DLP 3D printed silica-doped HAp ceramic scaffolds inspired by the trabecular bone structure

HAp has drawn great attention in recent years for its similarity to the inorganic component of bone. However, the application is limited due to its poor shape ability, low mechanical property, and biodegradability. In this work, silica-doped HAp ceramic scaffolds are 3D printed with a natural optimized trabecular bone structure. Specifically, with the addition of silica, composite scaffolds sintered at 1200 degrees C exhibit a decrease of pores and increase of grain size, yielding a compressive strength increased from 3.93 +/- 0.75 MPa to 12.94 +/- 0.70 MPa, comparable to the trabecular bone. Results of XRD and SEM illustrate that the addition of silica promotes the formation of the bioactive TCP phase.

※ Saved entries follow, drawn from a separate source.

Lemma pct_of_zero (total_area : Z) : pct_of 0 total_area = Ok float_zero.
Proof.
  unfold pct_of. destruct (Z.gtb_spec total_area 0) as [G|G]; [|reflexivity].
  assert (0 < 2 ^ 1023) by (apply pow2_pos; lia).
  rewrite truediv_ok by nia. reflexivity.
Qed.

Lemma ratio_of_same (n : Z) :
  0 < n -> ratio_of n n = Ok (MkFloat (2 ^ 52) (- 52)).
Proof.
  intros H. unfold ratio_of.
  destruct (Z.gtb_spec n 0) as [_|G]; [|lia].
  assert (0 < 2 ^ 1023) by (apply pow2_pos; lia).
  rewrite truediv_ok by nia. now rewrite round_float_same.
Qed.

Lemma pct_of_same (n : Z) :
  0 < n -> pct_of n n = Ok (MkFloat (100 * 2 ^ 46) (- 46)).
Proof.
  intros H. unfold pct_of.
  destruct (Z.gtb_spec n 0) as [_|G]; [|lia].
  assert (0 < 2 ^ 1023) by (apply pow2_pos; lia).
  rewrite truediv_ok by nia. rewrite round_float_same by exact H.
  vm_compute. reflexivity.
Qed.

Local Close Scope Z_scope.

Local Open Scope string_scope.
Lemma extreme_probabilities_range_witness :
  exists r,
    analyze_weather_data one_hot_of_two = Py.Returned (Some r)
    /\ 0 <= very_hot (r_probabilities r) <= 100
    /\ very_windy (r_probabilities r) = 0.
Proof.
  eexists. split; [vm_compute; reflexivity |].
  destruct (extreme_probabilities_range one_hot_of_two _
              ltac:(vm_compute; reflexivity))
    as ((Hhot & _) & _ & _ & Hwindy & _).
  split; [exact Hhot |].
  apply Hwindy. by repeat constructor.
Defined.

(** ** Per-field validity *)






(** ** Scenario A *)

(** C7: on the three years of scenario A the analysis returns an average
    temperature of 22.0, the range "15.0°C - 27.0°C", the prediction
    "Pleasant", and 0 for the very-hot and very-cold probabilities. *)
Theorem scenario_A_result :
  exists r,
    analyze_weather_data scenario_A = Py.Returned (Some r)
    /\ r_avg_temp r = Py.Float1 false 220
    /\ Py.str (r_avg_temp r) = "22.0"
    /\ r_temp_range r = "15.0°C - 27.0°C"
    /\ r_main_prediction r = "Pleasant"
    /\ very_hot (r_probabilities r) = 0
    /\ very_cold (r_probabilities r) = 0.
Proof. eexists. split_and!; by vm_compute. Qed.

(** ** The confidence note *)

(** C8, as amended: the confidence note of a result gives the number of
    entries of the observation set, whatever fields they have. *)
Theorem confidence_counts_all_entries :
  forall (obs : list YearlyObservation) (r : AnalysisResult),
    analyze_weather_data obs = Py.Returned (Some r) ->
    r_confidence r
    = Py.str_int (Z.of_nat (length obs)) ++ " years of NASA data".
Proof.
  intros obs r Hr.
  destruct (analyze_weather_data_inv obs r Hr) as (v & Hv & ->).
  destruct (analysis_locals_inv obs v Hv) as [_ Hagg].
  cbn [results_of r_confidence]. by rewrite (agg_total_days _ _ Hagg).
Qed.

Biological characterization in SBF illustrates that the in vitro bioactivity of the silica-doped scaffolds is superior to that of the pure HAp, and the scaffolds are biodegradable. Cytocompatibility study revealed that there is no potential cytotoxicity for L929 cells on all groups of scaffolds. Trabecular bone structure-mimicking silica-doped ceramic scaffolds with high strength and in vitro bioactive are developed. The Silica-doped ceramic scaffolds can be tailored to certain biological response requirements as a promising material for bone defect regeneration.